• _Goal of the exercise_
Take the records below from their first line to the line with "let next := u32 (iocb_tail s + 1) in", and restate those lines word for word.

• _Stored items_
··········
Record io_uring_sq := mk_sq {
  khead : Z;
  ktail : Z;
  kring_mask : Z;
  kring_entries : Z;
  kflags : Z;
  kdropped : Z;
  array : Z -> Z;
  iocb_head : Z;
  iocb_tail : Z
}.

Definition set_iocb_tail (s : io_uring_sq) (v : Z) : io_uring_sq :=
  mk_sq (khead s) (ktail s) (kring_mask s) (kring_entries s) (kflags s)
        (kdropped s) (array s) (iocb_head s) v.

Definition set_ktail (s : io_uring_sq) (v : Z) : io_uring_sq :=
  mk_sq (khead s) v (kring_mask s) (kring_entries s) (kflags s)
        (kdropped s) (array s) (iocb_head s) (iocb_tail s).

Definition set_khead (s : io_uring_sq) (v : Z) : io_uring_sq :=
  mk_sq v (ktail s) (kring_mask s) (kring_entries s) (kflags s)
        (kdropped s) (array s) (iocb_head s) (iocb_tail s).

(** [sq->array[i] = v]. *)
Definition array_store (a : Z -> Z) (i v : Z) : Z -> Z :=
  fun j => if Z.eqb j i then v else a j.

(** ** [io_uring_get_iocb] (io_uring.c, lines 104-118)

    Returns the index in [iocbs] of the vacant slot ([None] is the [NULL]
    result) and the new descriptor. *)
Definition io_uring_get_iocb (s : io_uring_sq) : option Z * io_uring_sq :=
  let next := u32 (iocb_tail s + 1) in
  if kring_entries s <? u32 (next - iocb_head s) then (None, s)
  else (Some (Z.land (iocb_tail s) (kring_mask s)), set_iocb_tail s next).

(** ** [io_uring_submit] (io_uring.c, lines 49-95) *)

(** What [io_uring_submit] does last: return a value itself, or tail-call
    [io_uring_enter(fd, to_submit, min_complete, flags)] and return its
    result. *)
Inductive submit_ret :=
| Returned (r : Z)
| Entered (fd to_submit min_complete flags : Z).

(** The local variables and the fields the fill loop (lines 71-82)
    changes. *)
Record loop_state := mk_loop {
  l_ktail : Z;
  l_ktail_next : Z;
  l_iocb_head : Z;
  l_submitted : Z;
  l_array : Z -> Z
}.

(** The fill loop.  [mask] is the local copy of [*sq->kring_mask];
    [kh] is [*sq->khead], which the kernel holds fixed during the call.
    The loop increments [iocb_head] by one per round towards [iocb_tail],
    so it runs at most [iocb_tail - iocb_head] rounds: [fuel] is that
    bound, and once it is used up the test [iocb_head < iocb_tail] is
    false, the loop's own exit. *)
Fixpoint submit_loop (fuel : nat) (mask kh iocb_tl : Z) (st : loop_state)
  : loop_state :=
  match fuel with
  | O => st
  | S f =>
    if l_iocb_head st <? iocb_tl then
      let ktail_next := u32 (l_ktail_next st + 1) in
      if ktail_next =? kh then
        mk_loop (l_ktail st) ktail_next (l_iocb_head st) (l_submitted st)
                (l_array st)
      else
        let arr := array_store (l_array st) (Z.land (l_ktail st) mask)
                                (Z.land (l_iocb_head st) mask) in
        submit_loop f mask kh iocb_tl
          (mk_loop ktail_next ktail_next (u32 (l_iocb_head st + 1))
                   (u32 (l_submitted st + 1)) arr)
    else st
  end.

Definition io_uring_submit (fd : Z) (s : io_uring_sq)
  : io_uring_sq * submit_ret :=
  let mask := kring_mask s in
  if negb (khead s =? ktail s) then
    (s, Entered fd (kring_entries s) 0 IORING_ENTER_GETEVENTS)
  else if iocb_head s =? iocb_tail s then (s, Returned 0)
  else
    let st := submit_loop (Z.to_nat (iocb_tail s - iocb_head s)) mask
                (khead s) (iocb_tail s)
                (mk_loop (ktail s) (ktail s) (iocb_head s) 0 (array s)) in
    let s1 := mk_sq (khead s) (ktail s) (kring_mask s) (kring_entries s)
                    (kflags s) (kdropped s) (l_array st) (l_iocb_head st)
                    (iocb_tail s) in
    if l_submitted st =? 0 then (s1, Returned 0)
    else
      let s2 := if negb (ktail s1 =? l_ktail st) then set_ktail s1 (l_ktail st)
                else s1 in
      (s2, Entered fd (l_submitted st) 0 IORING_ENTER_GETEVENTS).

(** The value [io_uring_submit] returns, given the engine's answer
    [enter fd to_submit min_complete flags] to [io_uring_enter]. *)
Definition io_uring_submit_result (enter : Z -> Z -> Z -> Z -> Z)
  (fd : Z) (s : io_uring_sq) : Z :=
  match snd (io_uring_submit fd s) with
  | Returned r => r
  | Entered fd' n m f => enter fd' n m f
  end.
··········
• _Written response_
Record io_uring_sq := mk_sq {
  khead : Z;
  ktail : Z;
  kring_mask : Z;
  kring_entries : Z;
  kflags : Z;
  kdropped : Z;
  array : Z -> Z;
  iocb_head : Z;
  iocb_tail : Z
}.

Definition set_iocb_tail (s : io_uring_sq) (v : Z) : io_uring_sq :=
  mk_sq (khead s) (ktail s) (kring_mask s) (kring_entries s) (kflags s)
        (kdropped s) (array s) (iocb_head s) v.

Definition set_ktail (s : io_uring_sq) (v : Z) : io_uring_sq :=
  mk_sq (khead s) v (kring_mask s) (kring_entries s) (kflags s)
        (kdropped s) (array s) (iocb_head s) (iocb_tail s).

Definition set_khead (s : io_uring_sq) (v : Z) : io_uring_sq :=
  mk_sq v (ktail s) (kring_mask s) (kring_entries s) (kflags s)
        (kdropped s) (array s) (iocb_head s) (iocb_tail s).

(** [sq->array[i] = v]. *)
Definition array_store (a : Z -> Z) (i v : Z) : Z -> Z :=
  fun j => if Z.eqb j i then v else a j.

(** ** [io_uring_get_iocb] (io_uring.c, lines 104-118)

    Returns the index in [iocbs] of the vacant slot ([None] is the [NULL]
    result) and the new descriptor. *)
Definition io_uring_get_iocb (s : io_uring_sq) : option Z * io_uring_sq :=
  let next := u32 (iocb_tail s + 1) in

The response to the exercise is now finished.